1、 What is HBase?
HBase is a distributed and column oriented open source database based on HDFS. This technology comes from the Google paper “BigTable big table” written by Fay Chang, that is, store all data in one table. Just as BigTable makes use of the distributed data storage provided by Google file system, HBase provides capabilities similar to BigTable on Hadoop. HBase is a subproject of Apache’s Hadoop project. HBase is different from the general relational database. It is a database suitable for unstructured data storage. Another difference is that HBase is column based rather than row based.
2、 Architecture of HBase
HBase is composed of three types of servers in master-slave mode. The three servers are HBase hmaster, region server and zookeeper.
- HBase hmaster is responsible for region allocation and database creation and deletion. Specifically, hmaster’s responsibilities include:
- Hmaster is responsible for the allocation of regions.
- Regulate the work of region server
- Allocate regions when the cluster starts, and redistribute regions according to the needs of service recovery or load balancing.
- Monitor the working status of the region server in the cluster.
- Manage the database. Provides an interface to create, delete, or update tables.
- The region server is responsible for reading and writing data. Users can access data by communicating with the region server.

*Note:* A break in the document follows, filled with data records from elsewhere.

(* ===== verification/_CoqProject ===== *)
-Q . S2P
Prelude.v
Doubles.v
DoubleBounds.v
OrderTypes.v
LevelMap.v
PriceTime.v
OrderBook.v
BookInvariant.v
BookOps.v
BookQueries.v
BookCheck.v
Risk.v
MatchingEngine.v
Market.v
MarketInvariant.v
Refinement.v
Session.v
SessionRuns.v
MatchFacts.v
EngineProps.v
SessionProps.v
BookProps.v
Journal.v
JournalCodec.v
JournalReplay.v
JournalProps.v
Spsc.v
Mpmc.v
Symbols.v
LatencyHistogram.v
HistogramThreads.v
Partitioned.v
PartitionedProps.v
Sharded.v
SharedMemory.v
EngineProcess.v
Arguments.v
CommandLine.v
EngineProcessProps.v
Generators.v
CsvReader.v
CsvProps.v
Printing.v
Connection.v
FeedHandler.v
FeedProps.v
CsvPrices.v
ReportNames.v
MarketViewer.v
Pipeline.v
PipelineProps.v
ViewerProps.v
PipelineRuns.v
FuzzTarget.v
ReplayTool.v
IngressDriver.v
PartitionedFutures.v
PartitionedMain.v
BenchmarkPartitioned.v
MpmcMain.v
MpmcMainProps.v
BenchmarkStats.v
Channel.v
Timing.v
BenchmarkQueues.v
BenchmarkIpc.v
BenchmarkOrderBook.v
CleanupTool.v
ProgramOutput.v
ProgramSummaries.v
(* ===== verification/Prelude.v ===== *)
(** * A limit order book, its engines and its journal

    The program is a C++20 limit order book.  A price-time-priority book
    ([src/include/order_book.hpp], [src/src/order_book.cpp]) is driven by a
    single-writer matching engine ([matching_engine]) behind static checks and
    pre-trade risk limits ([risk_manager]).  An append-only journal ([journal])
    makes commands recoverable.  Around one engine there are three ways to run
    it: a process between shared-memory rings ([apps/matching_engine_main.cpp],
    [shared_types.hpp], [shared_memory], [spsc_queue.hpp]); a partitioned engine
    with one queue and one worker per shard ([partitioned_engine.hpp],
    [mpmc_queue.hpp]); and a lock-per-shard engine ([sharded_engine.hpp]).  The
    process has a feed ([feed_handler.cpp]) and a viewer ([market_viewer.cpp]) at its
    ends; the two threaded engines have a driver each
    ([partitioned_matching_main.cpp], [mpmc_matching_main.cpp]); a replay tool and a
    fuzz target run the single engine.  Four benchmark programs ([src/benchmarks]) measure
    book, queues and partitioned engine.

    ** Files and what they model

    Prelude (this file)   the error monad [result] for code that can reach a failed
                          [assert], undefined behaviour or a loop bound; machine
                          integers ([u64], [i64], ...) with their ranges; sums,
                          filters and classes of lists; [inevitably], that every run
                          of a step relation comes to a state; the [word] and [sums]
                          hint databases and the tactic [range].
    OrderTypes            [order.hpp], [trade.hpp], [execution_report.hpp].
    LevelMap              [std::map] as the book uses it, for any [Comparator].
    OrderBook             the book: level maps, order lists with node identities
                          (a [std::list] iterator is a node address), the id index,
                          every operation, query and the self-check.
    Risk, MatchingEngine  [RiskManager] and [MatchingEngine].
    PriceTime, Market     the specification: a market is two lists of orders in
                          price-time order; commands are total functions on it.
    BookInvariant, BookOps, BookQueries, BookCheck
                          the book's representation invariant, what each operation
                          does to the abstract lists, the queries, and that
                          [checkInvariants] decides the invariant.
    MarketInvariant, Refinement, MatchFacts, Session, SessionRuns
                          the market's invariant, the simulation between engine and
                          market, facts on one run of matching, and sessions.
    EngineProps, SessionProps, BookProps
                          the properties of engine, sessions, book and risk gate.
    Journal, JournalCodec, JournalReplay, JournalProps
                          [journal.cpp]: codec, CRC-32, I/O loops, open, append,
                          sync, scan, replay; and the guarantees.
    Spsc, Mpmc            the two queues: as sequential objects, then as threads.
    Symbols               [symbol.hpp], [trade_log.hpp].
    Doubles, DoubleBounds IEEE arithmetic as the program uses it, with the bound on one
                          rounding that the percentile ranks need; and error bounds of
                          products, sums and quotients against the real numbers.
    LatencyHistogram, HistogramThreads, BenchmarkStats
                          [latency_histogram.hpp] as whole calls and as single atomic
                          operations on several threads; [benchmark.hpp].
    Partitioned, PartitionedProps, PartitionedFutures
                          [partitioned_engine.hpp], its threads, and the futures of its
                          clients up to the end of [shutdown].
    Sharded               [sharded_engine.hpp] and its threads.
    SharedMemory          [shared_memory.cpp]: ownership of descriptors and mappings.
    Arguments             numbers and the loop over [argv], for all programs.
    EngineProcess, CommandLine, EngineProcessProps
                          [matching_engine_main.cpp]: the main loop, its arguments,
                          and the guarantees to feed, viewer and after a crash.
    CsvReader, CsvProps, CsvPrices
                          [csv_reader.hpp] with [getline], [stod] and [stoull]; which
                          bars it reads; and the orders drawn from them.
    Generators, Connection, FeedHandler, FeedProps
                          the random orders (the random engine is the class [Random]),
                          the handshake with the shared region, [feed_handler.cpp].
    ReportNames, MarketViewer
                          [execution_report.cpp], [market_viewer.cpp].
    Pipeline, PipelineProps, ViewerProps, PipelineRuns
                          feed, engine process and viewer together: the three programs
                          simulate the processes of EngineProcess, and what follows.
    Printing, ProgramOutput, ProgramSummaries
                          what the programs write, character by character: decimal and
                          fixed-point numbers, [printf] calls as lists of [Piece]s; the
                          viewer's lines, the replay tool's report, the drivers' books;
                          banners, summaries and the tables of [benchmark.hpp].
    FuzzTarget, ReplayTool, CleanupTool
                          [fuzz_matching_engine.cpp], [journal_replay_main.cpp],
                          [cleanup_shared_memory.cpp].
    IngressDriver, PartitionedMain
                          [stats] and the producer threads in front of the partitioned
                          engine; [partitioned_matching_main.cpp].
    MpmcMain, MpmcMainProps
                          [mpmc_matching_main.cpp].
    BenchmarkPartitioned, BenchmarkOrderBook
                          [benchmark_partitioned.cpp], [benchmark_order_book.cpp].
    Timing                [timestamp.hpp], [timestamp.cpp].
    Channel, BenchmarkQueues, BenchmarkIpc
                          the promise of a queue between two threads (class [Channel]),
                          kept by the ring and by [MutexQueue]; [benchmark_spsc.cpp],
                          [benchmark_ipc.cpp] with its set-up and clean-up.

    ** What the theorems show

    Engine.  Every session of well-typed commands - any orders, cancels, limit and
    kill-switch changes - runs to completion without a failed [assert] or undefined
    behaviour, and yields the trades, reports and state of the abstract market
    ([session_refines_market]); the audit never fails ([session_audits_clean]).
    From the refinement: price-time priority, conservation of quantity, exactness
    of the fill-or-kill preflight, all-or-nothing, inertness of rejections,
    post-only and immediate orders, gapless numbering, ids never reused, exact
    cancels, the kill switch and the cap on active orders.

    Journal.  Whatever the kernel does to the writes and whenever the writer stops,
    a replay reproduces the acknowledged commands and nothing else; a cut file
    replays its whole records, a changed byte is detected, reopening continues the
    numbering or refuses; and a command refused because [fdatasync] failed is
    replayed nevertheless.

    Queues.  The SPSC ring delivers in order with stale counter reads and without
    data races; the MPMC queue is a bounded FIFO that loses no wake-up.

    Engines under threads.  Each symbol of the partitioned engine is one sequential
    engine in queue order, for every schedule, and refines the market; idleness
    means drained; [waitUntilIdle] can nevertheless miss its wake-up.  Whenever
    [shutdown] is called, every future becomes ready with the result of its own command
    or with its rejection, every worker is joined and every queue empty
    ([every_future_resolves]), and no promise is set twice ([promise_set_once]).  The
    sharded
    engine serialises each symbol in lock order, but its trade log can show trades
    out of execution order.

    Engine process.  Feed, engine and viewer exchange every message exactly once
    and in order; killed at any point, the journal restores what was applied, and a
    restart continues there.  No descriptor or mapping of [SharedMemoryRegion]
    leaks.

    Programs.  Whatever the schedule of feed, engine and viewer, a viewer that exits
    has shown exactly what the abstract market does on a prefix of the feed's plan
    ([pipeline_shows_market]); none of the three ever faults, and the viewer
    terminates once the engine has ([viewer_terminates]); the feed only sends typed,
    valid messages.  The engine can nevertheless exit with a message left in its ring.
    The fuzz target returns 0 on every input and the replay tool returns on every
    file.  Every schedule of the partitioned driver drains and validates
    ([partitioned_main_passes]), and every schedule of the MPMC driver comes to its
    summary with every order applied once ([mpmc_main_completes]).

    Output.  The text the viewer writes determines the trades, reports and book lines it
    shows ([viewer_output_readable]), the replay tool's report determines the recovered
    book ([replay_report_readable]); tables and summaries can be read back likewise, a
    printed price parses to itself ([printable_round_trip]), and a printed [double] is the
    nearest decimal ([print_fixed_nearest]).

    Data.  The CSV reader returns the bars of the rows of its file, or what the first bad
    number throws ([csv_reads_rows]); the orders of the real-data feed lie between the
    low and the high of their day, to the tick, through decimal conversion and the
    floating-point product ([csv_orders_in_their_day]).

    Benchmarks.  All runs of the partitioned benchmark drain and validate; the order-book
    benchmark never faults and every order is accepted unless the walk of its prices
    reaches zero; the throughput and ping-pong runs end with every message delivered in
    order; between processes the parent spins for ever if the child cannot start
    ([ipc_throughput_outcome]).  Whatever call fails, they lose no mapping, and a run that
    took place leaves neither descriptors nor the file behind ([ipc_cleans_up]).

    Statistics.  The ranks and indices computed in floating point are the exact
    integers around the real product, so the histogram's percentiles are bounds for
    the nearest rank; the benchmark's are not the nearest rank its comment promises.
    Threads that record at the same time lose nothing ([histogram_threads_exact]).

    ** Bounds

    The matching loop runs on a bound of one more than the number of resting orders
    ([match_fuel]); every iteration but the last removes a maker, so the refinement
    shows it is enough.  The journal's loops run on the file length ([scan_fuel])
    and on the script of system-call outcomes that stands for the kernel; scripts
    are arguments, and theorems that promise a result ask that the script moves
    enough bytes ([steady], [transfers]).  Sessions are bounded by 2^32 commands
    ([max_resting]): it keeps the 64-bit counters and the cached level totals from
    wrapping.  The queues are unbounded in time: their counters wrap.  The theorems on
    percentiles are for up to 2^40 samples, where a count is an exact [double].  Printing
    a number runs on one more than its binary logarithm: dividing by ten more than halves.

    ** Modelling decisions

    Unsigned arithmetic wraps, signed overflow is a fault.  An enum field read from
    bytes keeps values that are not enumerators.  Critical sections under a mutex
    are atomic steps; everything between them interleaves.  Memory orders are those
    of the source: the SPSC model lets acquire loads return stale values, and the histogram
    relaxed loads any value so far.  A failed attempt of a spinning thread is no step.  Clock
    readings, outcomes of system calls and random draws are arguments.

    ** Not modelled

    Sleeping, allocation failure and failures to start a thread; what the clock shows (an
    argument or a choice of a step; times are printed from [double] arguments); messages
    on [stderr] and the usage texts; the engine behind [std::mt19937_64] and its
    distributions, which are the classes [Random] and [UnitReal]; a read error of an
    opened CSV file.  The signal handler is its flag, set at any time.  What remains of the
    sources are declarations, accessors of single fields, deleted copy operations, static
    assertions and memory layout ([alignas], padding). *)

From stdpp Require Export base tactics numbers list gmap sorting.
From Stdlib Require Import Wf_nat.
From Stdlib Require Export ZArith Lia.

Specifically, there are several regions on the regionserver. The table in HBase is divided into so-called regions according to the value level of row key. A region contains all row keys in the table between the start and end key values of the region. The default size of each region is 1GB. The node in the cluster that manages the region is called the region server. The region server is responsible for reading and writing data. Each region server can manage about 1000 regions.
- Zookeeper is responsible for maintaining the status of the cluster (whether a server is online, data synchronization between servers, master election, etc.). The responsibilities of zookeeper in HBase include:
- Maintain whether the HBase server is alive
- Monitor whether the HBase server is accessible
- Provide notification of server failure / downtime
- At the same time, consistency algorithm is used to ensure the synchronization between servers.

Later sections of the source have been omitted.